_EXERCISE INSTRUCTIONS:_ From the data that follows, print exactly the lines starting at the one containing "byte.of_Z (foldr (fun" and ending at the one containing "(** The derived"; include both of them and nothing more.

_Collected data entries:_
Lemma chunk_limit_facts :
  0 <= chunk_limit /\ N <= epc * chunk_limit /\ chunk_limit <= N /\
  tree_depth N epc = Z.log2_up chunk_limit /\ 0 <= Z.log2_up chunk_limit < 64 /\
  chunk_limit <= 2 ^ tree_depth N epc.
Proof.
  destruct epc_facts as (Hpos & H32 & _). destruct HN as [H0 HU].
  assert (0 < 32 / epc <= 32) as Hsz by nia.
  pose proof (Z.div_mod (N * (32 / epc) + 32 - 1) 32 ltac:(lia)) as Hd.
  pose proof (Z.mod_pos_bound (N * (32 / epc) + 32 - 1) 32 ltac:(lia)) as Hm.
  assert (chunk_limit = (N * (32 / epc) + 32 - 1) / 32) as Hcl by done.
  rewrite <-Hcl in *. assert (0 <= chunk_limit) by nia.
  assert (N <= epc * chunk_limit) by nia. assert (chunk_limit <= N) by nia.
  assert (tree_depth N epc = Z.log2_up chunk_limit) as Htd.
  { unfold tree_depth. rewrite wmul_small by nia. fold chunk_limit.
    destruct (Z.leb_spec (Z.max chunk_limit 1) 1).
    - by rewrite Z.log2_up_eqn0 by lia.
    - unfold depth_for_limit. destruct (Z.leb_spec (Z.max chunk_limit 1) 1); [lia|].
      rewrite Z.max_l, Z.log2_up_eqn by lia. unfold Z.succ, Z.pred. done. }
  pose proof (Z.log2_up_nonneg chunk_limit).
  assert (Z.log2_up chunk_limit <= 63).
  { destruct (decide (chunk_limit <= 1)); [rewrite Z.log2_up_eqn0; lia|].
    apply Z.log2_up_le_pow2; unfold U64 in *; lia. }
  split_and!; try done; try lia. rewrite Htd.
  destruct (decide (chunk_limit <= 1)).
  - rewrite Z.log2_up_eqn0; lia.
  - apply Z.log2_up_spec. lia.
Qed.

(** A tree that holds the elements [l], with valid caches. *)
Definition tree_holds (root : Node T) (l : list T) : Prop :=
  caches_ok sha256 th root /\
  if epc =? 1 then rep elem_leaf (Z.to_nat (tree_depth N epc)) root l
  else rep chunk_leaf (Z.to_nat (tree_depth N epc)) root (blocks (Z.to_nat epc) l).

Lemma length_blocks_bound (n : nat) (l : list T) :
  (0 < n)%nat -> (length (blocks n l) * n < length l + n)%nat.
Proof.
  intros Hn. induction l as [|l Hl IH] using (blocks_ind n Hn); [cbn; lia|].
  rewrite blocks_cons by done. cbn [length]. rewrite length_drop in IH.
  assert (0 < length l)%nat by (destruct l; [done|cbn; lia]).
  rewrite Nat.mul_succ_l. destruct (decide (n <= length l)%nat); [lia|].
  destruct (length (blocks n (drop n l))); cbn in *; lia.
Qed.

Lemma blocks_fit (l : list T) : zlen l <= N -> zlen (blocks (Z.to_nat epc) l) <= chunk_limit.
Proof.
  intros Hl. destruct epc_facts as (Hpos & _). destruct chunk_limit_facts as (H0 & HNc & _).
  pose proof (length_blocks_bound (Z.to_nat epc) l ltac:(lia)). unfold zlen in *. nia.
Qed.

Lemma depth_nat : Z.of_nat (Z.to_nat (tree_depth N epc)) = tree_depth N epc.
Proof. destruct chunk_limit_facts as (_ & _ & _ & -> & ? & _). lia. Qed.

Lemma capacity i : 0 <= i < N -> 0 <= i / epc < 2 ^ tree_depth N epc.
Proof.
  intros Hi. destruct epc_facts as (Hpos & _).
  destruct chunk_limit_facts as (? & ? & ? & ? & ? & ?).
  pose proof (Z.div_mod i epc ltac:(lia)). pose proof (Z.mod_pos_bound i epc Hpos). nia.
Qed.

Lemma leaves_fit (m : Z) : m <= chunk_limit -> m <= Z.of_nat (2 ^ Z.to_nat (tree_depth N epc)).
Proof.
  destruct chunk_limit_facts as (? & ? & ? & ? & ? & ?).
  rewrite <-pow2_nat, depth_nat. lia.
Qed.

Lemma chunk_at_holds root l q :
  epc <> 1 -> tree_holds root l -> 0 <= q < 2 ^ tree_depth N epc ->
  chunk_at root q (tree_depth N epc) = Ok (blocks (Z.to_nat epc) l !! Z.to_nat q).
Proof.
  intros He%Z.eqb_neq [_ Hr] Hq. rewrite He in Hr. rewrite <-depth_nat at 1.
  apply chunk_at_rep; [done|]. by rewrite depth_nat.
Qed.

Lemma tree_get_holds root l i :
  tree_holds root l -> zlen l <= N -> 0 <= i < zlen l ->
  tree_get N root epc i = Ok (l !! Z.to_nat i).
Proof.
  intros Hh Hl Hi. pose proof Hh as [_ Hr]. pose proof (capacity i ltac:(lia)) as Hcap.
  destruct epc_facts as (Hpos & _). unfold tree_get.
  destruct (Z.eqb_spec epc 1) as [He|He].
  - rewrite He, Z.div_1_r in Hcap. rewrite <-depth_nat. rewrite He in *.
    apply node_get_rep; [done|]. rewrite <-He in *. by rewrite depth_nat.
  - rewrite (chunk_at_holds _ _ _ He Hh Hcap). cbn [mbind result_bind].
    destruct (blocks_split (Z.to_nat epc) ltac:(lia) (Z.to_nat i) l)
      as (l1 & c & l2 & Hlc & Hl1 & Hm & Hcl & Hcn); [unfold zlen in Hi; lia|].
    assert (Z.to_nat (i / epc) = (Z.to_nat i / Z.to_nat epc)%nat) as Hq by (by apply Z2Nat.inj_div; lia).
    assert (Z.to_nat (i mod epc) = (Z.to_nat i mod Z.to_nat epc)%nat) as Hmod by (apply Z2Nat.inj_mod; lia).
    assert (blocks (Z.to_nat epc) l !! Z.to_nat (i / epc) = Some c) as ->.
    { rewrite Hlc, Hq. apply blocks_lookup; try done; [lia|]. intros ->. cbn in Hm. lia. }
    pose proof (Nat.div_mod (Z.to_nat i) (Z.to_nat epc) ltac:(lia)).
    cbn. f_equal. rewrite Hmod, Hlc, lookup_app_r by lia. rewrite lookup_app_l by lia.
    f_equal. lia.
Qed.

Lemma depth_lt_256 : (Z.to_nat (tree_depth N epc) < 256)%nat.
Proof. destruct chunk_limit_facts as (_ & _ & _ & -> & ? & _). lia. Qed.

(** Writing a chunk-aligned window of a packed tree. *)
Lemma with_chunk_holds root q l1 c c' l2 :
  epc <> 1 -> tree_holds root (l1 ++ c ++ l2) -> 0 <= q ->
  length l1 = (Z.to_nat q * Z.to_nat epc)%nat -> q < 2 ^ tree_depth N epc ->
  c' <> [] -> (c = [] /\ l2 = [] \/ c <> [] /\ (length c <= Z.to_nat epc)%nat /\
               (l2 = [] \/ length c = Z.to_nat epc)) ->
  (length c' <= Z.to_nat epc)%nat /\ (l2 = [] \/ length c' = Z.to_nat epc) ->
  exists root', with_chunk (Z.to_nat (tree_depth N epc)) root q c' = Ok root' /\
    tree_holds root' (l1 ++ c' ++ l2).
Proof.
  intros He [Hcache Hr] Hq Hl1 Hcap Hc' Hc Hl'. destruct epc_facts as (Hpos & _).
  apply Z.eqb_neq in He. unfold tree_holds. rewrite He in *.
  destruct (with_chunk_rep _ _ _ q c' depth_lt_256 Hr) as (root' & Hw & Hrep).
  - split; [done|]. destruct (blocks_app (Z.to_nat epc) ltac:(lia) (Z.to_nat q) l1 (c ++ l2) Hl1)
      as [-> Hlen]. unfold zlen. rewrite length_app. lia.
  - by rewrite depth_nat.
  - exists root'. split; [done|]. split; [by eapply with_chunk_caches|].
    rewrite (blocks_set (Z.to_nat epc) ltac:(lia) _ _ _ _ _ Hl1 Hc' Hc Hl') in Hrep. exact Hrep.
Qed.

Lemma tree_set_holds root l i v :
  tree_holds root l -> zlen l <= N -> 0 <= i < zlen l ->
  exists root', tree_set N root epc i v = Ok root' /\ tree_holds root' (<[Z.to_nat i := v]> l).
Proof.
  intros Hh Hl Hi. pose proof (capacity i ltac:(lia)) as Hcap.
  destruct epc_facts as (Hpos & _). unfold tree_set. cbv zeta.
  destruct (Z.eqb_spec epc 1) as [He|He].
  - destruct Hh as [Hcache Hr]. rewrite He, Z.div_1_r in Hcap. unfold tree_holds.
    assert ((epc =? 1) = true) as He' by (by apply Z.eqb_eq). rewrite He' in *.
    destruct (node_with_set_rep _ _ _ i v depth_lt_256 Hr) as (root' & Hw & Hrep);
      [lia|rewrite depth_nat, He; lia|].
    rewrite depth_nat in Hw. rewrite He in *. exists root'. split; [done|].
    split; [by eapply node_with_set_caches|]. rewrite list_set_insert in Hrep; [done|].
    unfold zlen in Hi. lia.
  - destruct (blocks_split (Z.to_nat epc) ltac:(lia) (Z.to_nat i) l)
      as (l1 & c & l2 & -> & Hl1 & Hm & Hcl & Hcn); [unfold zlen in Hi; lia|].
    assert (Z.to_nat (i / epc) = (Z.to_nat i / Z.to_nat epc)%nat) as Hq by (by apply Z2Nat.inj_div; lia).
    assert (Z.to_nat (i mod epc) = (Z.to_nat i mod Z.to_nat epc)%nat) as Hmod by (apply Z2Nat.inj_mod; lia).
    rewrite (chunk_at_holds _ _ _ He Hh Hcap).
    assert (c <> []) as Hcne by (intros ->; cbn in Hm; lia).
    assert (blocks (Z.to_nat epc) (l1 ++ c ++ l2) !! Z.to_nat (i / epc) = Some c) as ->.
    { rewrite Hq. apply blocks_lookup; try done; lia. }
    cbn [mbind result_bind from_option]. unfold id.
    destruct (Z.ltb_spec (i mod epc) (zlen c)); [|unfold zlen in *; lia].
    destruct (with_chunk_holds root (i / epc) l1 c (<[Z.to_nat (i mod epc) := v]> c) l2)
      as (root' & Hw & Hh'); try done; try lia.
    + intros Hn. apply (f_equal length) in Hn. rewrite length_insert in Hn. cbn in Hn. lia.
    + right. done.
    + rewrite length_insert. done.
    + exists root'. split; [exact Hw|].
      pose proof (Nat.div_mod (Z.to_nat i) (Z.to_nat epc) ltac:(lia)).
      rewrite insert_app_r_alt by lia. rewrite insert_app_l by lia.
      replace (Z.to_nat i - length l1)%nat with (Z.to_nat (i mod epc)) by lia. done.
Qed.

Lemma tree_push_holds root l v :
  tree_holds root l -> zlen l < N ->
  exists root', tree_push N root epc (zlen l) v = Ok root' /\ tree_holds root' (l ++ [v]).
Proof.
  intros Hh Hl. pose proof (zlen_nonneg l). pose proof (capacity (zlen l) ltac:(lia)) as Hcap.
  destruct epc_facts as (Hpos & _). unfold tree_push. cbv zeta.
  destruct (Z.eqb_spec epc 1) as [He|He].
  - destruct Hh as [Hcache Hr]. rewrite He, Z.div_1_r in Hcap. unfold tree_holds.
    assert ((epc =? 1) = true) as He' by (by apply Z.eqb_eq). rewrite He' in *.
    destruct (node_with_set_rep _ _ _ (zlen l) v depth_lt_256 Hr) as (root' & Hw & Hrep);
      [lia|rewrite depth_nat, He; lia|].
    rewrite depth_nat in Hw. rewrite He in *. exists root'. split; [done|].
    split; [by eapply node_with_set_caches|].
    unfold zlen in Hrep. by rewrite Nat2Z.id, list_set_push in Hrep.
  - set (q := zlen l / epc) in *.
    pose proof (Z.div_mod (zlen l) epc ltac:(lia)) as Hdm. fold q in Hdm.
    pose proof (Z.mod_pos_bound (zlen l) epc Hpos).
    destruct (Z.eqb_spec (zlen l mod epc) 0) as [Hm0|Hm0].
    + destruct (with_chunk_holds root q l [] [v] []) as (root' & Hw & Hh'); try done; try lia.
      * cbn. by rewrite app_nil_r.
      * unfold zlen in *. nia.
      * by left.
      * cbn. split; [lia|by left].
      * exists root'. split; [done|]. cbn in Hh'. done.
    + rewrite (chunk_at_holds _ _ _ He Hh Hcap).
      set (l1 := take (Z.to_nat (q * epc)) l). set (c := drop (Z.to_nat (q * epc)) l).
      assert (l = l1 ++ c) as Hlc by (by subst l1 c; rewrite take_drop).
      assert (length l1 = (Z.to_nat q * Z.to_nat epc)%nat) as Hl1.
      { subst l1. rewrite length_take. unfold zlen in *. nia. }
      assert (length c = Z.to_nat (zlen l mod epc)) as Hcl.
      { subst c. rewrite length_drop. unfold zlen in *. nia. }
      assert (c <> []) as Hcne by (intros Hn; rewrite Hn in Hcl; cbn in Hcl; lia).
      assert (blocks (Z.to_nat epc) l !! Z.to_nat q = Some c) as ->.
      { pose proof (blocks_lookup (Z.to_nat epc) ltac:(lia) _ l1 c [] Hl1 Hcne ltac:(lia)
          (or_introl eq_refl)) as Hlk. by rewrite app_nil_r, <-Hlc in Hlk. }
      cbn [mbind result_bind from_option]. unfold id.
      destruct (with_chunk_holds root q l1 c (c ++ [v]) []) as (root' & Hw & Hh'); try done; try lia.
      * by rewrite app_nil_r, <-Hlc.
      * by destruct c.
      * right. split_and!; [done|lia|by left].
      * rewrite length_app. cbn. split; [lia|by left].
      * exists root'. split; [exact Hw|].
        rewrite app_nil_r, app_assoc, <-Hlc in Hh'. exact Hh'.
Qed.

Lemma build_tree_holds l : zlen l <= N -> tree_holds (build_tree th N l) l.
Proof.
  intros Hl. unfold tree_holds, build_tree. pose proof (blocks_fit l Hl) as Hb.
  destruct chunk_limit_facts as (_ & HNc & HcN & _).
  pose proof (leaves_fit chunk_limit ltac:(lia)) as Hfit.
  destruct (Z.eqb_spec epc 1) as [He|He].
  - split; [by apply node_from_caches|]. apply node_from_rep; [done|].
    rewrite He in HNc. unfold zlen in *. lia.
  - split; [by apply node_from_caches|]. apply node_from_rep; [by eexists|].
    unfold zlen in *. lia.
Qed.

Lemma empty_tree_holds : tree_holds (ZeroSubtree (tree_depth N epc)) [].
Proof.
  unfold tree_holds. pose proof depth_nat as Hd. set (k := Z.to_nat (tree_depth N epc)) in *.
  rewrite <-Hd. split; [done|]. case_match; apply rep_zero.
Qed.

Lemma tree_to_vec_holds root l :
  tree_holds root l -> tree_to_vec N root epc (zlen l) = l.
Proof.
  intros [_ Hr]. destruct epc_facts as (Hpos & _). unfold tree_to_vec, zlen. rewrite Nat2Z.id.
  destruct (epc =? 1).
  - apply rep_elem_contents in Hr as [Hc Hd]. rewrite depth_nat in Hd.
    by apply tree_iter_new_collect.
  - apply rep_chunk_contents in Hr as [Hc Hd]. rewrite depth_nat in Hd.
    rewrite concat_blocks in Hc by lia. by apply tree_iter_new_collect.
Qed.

==

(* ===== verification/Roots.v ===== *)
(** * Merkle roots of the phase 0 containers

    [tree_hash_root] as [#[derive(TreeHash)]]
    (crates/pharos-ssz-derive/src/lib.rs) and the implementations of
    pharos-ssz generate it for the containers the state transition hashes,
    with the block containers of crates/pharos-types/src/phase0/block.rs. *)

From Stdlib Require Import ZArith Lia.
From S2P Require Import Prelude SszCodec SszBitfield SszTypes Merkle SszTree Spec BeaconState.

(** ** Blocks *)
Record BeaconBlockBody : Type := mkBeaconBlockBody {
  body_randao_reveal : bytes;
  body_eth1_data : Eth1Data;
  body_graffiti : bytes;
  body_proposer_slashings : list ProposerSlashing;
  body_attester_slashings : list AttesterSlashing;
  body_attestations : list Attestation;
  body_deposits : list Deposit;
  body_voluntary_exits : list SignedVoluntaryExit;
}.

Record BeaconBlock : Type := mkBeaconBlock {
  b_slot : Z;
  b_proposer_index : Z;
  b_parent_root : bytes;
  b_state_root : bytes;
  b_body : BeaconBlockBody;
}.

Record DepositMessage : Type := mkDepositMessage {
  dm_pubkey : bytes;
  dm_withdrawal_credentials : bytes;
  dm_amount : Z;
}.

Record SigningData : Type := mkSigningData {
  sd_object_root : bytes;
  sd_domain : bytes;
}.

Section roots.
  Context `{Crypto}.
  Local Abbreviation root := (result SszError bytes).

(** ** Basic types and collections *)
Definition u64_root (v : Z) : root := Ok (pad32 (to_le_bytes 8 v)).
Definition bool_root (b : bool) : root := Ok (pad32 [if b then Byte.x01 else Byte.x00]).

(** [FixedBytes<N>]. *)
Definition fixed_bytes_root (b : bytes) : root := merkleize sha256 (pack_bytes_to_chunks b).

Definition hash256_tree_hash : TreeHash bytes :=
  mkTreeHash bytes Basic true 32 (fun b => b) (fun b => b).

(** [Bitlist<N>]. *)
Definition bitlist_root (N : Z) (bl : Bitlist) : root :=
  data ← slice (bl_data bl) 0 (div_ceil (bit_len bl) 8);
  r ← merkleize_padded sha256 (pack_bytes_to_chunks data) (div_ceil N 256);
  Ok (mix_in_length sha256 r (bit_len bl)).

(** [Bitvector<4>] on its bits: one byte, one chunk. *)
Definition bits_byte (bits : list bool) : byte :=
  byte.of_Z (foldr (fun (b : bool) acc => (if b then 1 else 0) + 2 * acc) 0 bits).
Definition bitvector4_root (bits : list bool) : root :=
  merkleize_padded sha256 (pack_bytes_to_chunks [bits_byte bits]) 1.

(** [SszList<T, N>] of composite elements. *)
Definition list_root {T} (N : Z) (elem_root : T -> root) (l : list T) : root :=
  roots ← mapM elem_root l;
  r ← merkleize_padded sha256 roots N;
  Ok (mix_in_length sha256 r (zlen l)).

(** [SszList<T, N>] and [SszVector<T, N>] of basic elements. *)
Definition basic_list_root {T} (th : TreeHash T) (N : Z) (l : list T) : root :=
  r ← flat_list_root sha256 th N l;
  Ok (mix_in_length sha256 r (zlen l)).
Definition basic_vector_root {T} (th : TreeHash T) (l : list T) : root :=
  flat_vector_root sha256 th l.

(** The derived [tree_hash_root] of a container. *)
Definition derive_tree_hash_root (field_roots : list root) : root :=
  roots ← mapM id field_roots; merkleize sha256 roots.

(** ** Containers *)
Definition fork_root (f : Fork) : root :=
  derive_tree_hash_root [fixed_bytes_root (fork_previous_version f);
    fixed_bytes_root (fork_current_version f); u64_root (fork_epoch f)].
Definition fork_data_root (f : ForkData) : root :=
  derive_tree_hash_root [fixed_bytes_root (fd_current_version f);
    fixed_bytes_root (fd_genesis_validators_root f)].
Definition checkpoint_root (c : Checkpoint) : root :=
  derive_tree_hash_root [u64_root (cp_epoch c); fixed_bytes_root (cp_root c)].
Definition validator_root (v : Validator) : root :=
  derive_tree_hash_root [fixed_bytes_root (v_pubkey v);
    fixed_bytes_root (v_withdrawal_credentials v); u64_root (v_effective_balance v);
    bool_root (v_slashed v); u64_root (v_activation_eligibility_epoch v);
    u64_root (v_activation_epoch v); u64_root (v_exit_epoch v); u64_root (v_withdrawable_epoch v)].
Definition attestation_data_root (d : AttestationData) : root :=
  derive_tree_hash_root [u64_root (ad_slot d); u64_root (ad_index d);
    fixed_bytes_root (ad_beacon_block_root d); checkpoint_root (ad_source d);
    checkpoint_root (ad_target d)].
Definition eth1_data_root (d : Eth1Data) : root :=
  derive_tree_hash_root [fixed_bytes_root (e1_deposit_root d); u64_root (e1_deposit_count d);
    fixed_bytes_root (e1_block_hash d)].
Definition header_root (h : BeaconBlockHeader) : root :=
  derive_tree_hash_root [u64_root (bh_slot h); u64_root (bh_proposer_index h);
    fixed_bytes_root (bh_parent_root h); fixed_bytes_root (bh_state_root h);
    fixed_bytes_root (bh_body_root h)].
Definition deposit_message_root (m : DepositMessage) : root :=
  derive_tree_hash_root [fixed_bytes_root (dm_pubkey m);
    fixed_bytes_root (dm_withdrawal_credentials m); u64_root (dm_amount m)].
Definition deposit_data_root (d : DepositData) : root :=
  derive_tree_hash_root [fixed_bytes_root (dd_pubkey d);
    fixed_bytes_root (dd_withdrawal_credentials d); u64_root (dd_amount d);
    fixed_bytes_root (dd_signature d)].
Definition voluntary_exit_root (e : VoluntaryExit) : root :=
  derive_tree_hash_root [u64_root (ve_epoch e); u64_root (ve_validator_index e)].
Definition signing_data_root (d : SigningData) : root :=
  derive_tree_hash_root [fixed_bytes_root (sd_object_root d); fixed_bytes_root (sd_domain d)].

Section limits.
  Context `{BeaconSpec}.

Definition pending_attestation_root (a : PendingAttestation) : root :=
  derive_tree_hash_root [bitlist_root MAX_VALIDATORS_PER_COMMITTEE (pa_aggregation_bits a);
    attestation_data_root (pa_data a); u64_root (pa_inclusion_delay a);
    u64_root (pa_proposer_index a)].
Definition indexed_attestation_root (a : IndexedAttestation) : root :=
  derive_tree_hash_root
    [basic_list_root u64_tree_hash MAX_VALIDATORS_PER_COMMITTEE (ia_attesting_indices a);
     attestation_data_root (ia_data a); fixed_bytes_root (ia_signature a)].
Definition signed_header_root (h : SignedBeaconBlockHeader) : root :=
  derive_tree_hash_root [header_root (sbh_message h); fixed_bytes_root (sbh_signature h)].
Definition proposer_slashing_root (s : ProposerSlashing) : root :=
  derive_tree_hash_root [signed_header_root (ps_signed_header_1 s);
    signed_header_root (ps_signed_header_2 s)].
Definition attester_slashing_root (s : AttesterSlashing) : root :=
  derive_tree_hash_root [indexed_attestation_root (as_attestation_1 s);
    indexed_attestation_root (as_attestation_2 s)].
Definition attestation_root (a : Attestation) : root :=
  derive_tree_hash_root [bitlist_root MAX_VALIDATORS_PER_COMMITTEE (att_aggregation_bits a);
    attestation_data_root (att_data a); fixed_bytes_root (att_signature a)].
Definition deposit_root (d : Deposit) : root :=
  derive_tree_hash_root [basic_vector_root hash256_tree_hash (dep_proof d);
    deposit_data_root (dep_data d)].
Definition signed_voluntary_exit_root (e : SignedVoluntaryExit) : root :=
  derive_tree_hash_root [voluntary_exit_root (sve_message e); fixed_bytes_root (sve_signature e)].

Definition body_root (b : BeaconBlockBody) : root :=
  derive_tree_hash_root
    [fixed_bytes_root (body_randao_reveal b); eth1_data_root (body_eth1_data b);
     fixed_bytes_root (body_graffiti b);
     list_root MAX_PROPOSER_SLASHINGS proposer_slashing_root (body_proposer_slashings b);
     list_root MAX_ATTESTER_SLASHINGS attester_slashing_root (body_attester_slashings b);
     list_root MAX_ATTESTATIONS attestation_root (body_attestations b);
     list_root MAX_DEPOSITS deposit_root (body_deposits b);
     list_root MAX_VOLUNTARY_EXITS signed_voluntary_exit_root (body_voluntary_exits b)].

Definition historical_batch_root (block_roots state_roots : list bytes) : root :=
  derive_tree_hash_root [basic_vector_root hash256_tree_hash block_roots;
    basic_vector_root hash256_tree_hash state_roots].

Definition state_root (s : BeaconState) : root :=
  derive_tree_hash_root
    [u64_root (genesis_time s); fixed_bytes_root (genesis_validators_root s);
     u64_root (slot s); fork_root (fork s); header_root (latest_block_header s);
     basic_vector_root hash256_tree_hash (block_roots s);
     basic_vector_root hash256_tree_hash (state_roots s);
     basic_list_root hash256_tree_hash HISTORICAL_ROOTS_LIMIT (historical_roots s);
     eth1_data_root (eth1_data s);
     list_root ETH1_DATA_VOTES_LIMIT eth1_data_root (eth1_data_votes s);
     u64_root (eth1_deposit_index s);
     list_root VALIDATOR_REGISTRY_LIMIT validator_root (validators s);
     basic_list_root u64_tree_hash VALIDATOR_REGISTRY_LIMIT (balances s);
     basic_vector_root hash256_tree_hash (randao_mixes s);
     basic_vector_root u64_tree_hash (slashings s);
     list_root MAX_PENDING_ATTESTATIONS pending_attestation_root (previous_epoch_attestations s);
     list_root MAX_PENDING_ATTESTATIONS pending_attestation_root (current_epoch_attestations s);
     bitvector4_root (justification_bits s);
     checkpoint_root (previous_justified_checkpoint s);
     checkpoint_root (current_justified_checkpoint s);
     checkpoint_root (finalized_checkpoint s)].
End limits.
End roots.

---

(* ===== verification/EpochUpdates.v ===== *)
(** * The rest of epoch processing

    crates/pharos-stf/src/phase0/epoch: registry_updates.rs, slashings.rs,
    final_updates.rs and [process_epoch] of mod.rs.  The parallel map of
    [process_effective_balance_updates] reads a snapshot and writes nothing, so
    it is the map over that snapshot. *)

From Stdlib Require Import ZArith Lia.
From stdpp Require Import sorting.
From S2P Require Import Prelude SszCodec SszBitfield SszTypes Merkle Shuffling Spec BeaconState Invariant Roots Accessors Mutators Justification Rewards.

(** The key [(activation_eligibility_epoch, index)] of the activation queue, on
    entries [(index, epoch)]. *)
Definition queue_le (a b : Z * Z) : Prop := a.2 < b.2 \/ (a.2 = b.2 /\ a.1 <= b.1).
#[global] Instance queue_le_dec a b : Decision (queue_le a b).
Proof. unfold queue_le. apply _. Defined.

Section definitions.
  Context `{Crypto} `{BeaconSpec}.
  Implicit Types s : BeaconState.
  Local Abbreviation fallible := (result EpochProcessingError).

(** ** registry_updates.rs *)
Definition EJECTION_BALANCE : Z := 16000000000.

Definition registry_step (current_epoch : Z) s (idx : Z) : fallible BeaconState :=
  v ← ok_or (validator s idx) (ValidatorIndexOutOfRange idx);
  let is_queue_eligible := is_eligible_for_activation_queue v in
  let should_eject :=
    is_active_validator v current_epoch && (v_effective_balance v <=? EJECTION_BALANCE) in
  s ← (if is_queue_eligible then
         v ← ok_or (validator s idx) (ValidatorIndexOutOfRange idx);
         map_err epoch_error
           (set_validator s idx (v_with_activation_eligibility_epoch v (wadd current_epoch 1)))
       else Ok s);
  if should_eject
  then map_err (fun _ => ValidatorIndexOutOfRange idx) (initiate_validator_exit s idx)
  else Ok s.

_OUTPUT:_
  byte.of_Z (foldr (fun (b : bool) acc => (if b then 1 else 0) + 2 * acc) 0 bits).
Definition bitvector4_root (bits : list bool) : root :=
  merkleize_padded sha256 (pack_bytes_to_chunks [bits_byte bits]) 1.

(** [SszList<T, N>] of composite elements. *)
Definition list_root {T} (N : Z) (elem_root : T -> root) (l : list T) : root :=
  roots ← mapM elem_root l;
  r ← merkleize_padded sha256 roots N;
  Ok (mix_in_length sha256 r (zlen l)).

(** [SszList<T, N>] and [SszVector<T, N>] of basic elements. *)
Definition basic_list_root {T} (th : TreeHash T) (N : Z) (l : list T) : root :=
  r ← flat_list_root sha256 th N l;
  Ok (mix_in_length sha256 r (zlen l)).
Definition basic_vector_root {T} (th : TreeHash T) (l : list T) : root :=
  flat_vector_root sha256 th l.

(** The derived [tree_hash_root] of a container. *)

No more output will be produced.